(* ===== verification/Rls.v ===== *)
(** core/rls.py, the session dependencies of dependencies/db.py and the policies of
    migrations/versions/0059_force_rls.py: what a database session may see. A session
    is modelled with the settings of its open transaction, the context it remembers,
    and a plan of the statements that fail. *)
From S2P Require Import Prelude Errors Data.
Open Scope Z_scope.

(** * Contexts and policies *)

Record RlsContext := mkRlsContext {
  org_id : string;
  bypass_rls : bool;
  lookup_code : string;
}.

Definition no_context : RlsContext := mkRlsContext "" false "".

Definition is_empty (c : RlsContext) : bool :=
  (org_id c =? "")%string && negb (bypass_rls c) && (lookup_code c =? "")%string.

Arguments is_empty : simpl never.

Definition with_org (o : string) (c : RlsContext) : RlsContext :=
  mkRlsContext o (bypass_rls c) (lookup_code c).
Definition with_bypass (b : bool) (c : RlsContext) : RlsContext :=
  mkRlsContext (org_id c) b (lookup_code c).
Definition with_lookup (code : string) (c : RlsContext) : RlsContext :=
  mkRlsContext (org_id c) (bypass_rls c) code.

(** [NULLIF(current_setting('app.org_id', true), '')::UUID], for the settings the code
    makes, which are empty or the text of a UUID. *)
Definition _org_id_expr (g : RlsContext) : option uuid :=
  if (org_id g =? "")%string then None else uuid_parse (org_id g).

(** [organization_id = ...]: NULL equals nothing. *)
Definition org_matches (g : RlsContext) (o : uuid) : bool := sql_eq (Some o) (_org_id_expr g).

(** The organization a row of a table belongs to; the tables without one are not under
    row-level security, and a member belongs where its project does. *)
Definition tenant (d : database) (t : table) : row t → option (list uuid) :=
  match t with
  | users => λ r, Some [u_organization_id r]
  | refresh_tokens => λ r, Some [rt_organization_id r]
  | facts => λ r, Some [f_organization_id r]
  | fact_invalidation_events => λ r, Some [ie_organization_id r]
  | episodes => λ r, Some [ep_organization_id r]
  | sessions => λ r, Some [se_organization_id r]
  | projects => λ r, Some [p_organization_id r]
  | project_pins => λ r, Some [pp_organization_id r]
  | project_members => λ r, Some
      (map p_organization_id (List.filter (λ p, p_id p =? pm_project_id r) (d projects)))
  | api_keys => λ r, Some [ak_organization_id r]
  | episode_blobs => λ r, Some [eb_organization_id r]
  | organizations => λ r, Some [o_id r]
  | webhook_endpoints => λ r, Some [we_organization_id r]
  | prompt_templates => λ r, Some (option_list (pt_organization_id r))
  | ingest_dedup | webhook_delivery_logs => λ _, None
  end.

(** [_policy_body]: the USING expression of [org_isolation_<table>], which is also the
    check of rows that are written. *)
Definition _policy_body (g : RlsContext) (d : database) (t : table) (r : row t) : bool :=
  match tenant d t r with
  | None => true
  | Some os => bypass_rls g || existsb (org_matches g) os
  end.

(** [org_join_code_lookup], for SELECT only. *)
Definition join_code_lookup (g : RlsContext) (t : table) : row t → bool :=
  match t with
  | organizations => λ r, negb (lookup_code g =? "")%string && (o_org_code r =? lookup_code g)%string
  | _ => λ _, false
  end.

Definition readable (g : RlsContext) (d : database) (t : table) (r : row t) : bool :=
  _policy_body g d t r || join_code_lookup g t r.

(** * Sessions *)

(** A connection is outside a transaction, in one with its local settings, or in one
    that a failed statement has aborted. *)
Inductive transaction := NoTxn | Open (guc : RlsContext) | Aborted.

(** [seen] notes the settings each data statement was evaluated under. *)
Record session := mkSession {
  txn : transaction;
  rls_context : RlsContext;
  rows : database;
  committed : database;
  seen : list RlsContext;
  faults : list bool;
}.

Definition db (A : Type) : Type := session → (exn + A) * session.

#[export] Instance db_ret : MRet db := λ A a s, (inr a, s).
#[export] Instance db_bind : MBind db :=
  λ A B f p s, match p s with (inl e, s') => (inl e, s') | (inr a, s') => f a s' end.

Definition raise {A} (e : exn) : db A := λ s, (inl e, s).

(** [try: p except <sel>: h], and [try: p finally: q]. *)
Definition db_except {A} (p : db A) (sel : exn → bool) (h : exn → db A) : db A := λ s,
  match p s with (inl e, s') => if sel e then h e s' else (inl e, s') | r => r end.
Definition db_finally {A} (p : db A) (q : db unit) : db A := λ s,
  let '(r, s1) := p s in match q s1 with (inl e, s2) => (inl e, s2) | (inr _, s2) => (r, s2) end.

Inductive statement : Type → Type :=
| SetConfig (c : RlsContext) : statement unit
| SetBypass (b : bool) : statement unit
| SelectRows (t : table) (p : row t → bool) : statement (list (row t))
| UpdateRows (t : table) (p : row t → bool) (f : row t → row t) : statement Z
| DeleteRows (t : table) (p : row t → bool) : statement Z
| InsertRow (t : table) (r : row t) : statement unit.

---

- EXERCISE DETAILS:
Nothing but a number should be given: the count of lines in the material where the string "mkRlsContext" occurs.

- ANSWER BELOW:
5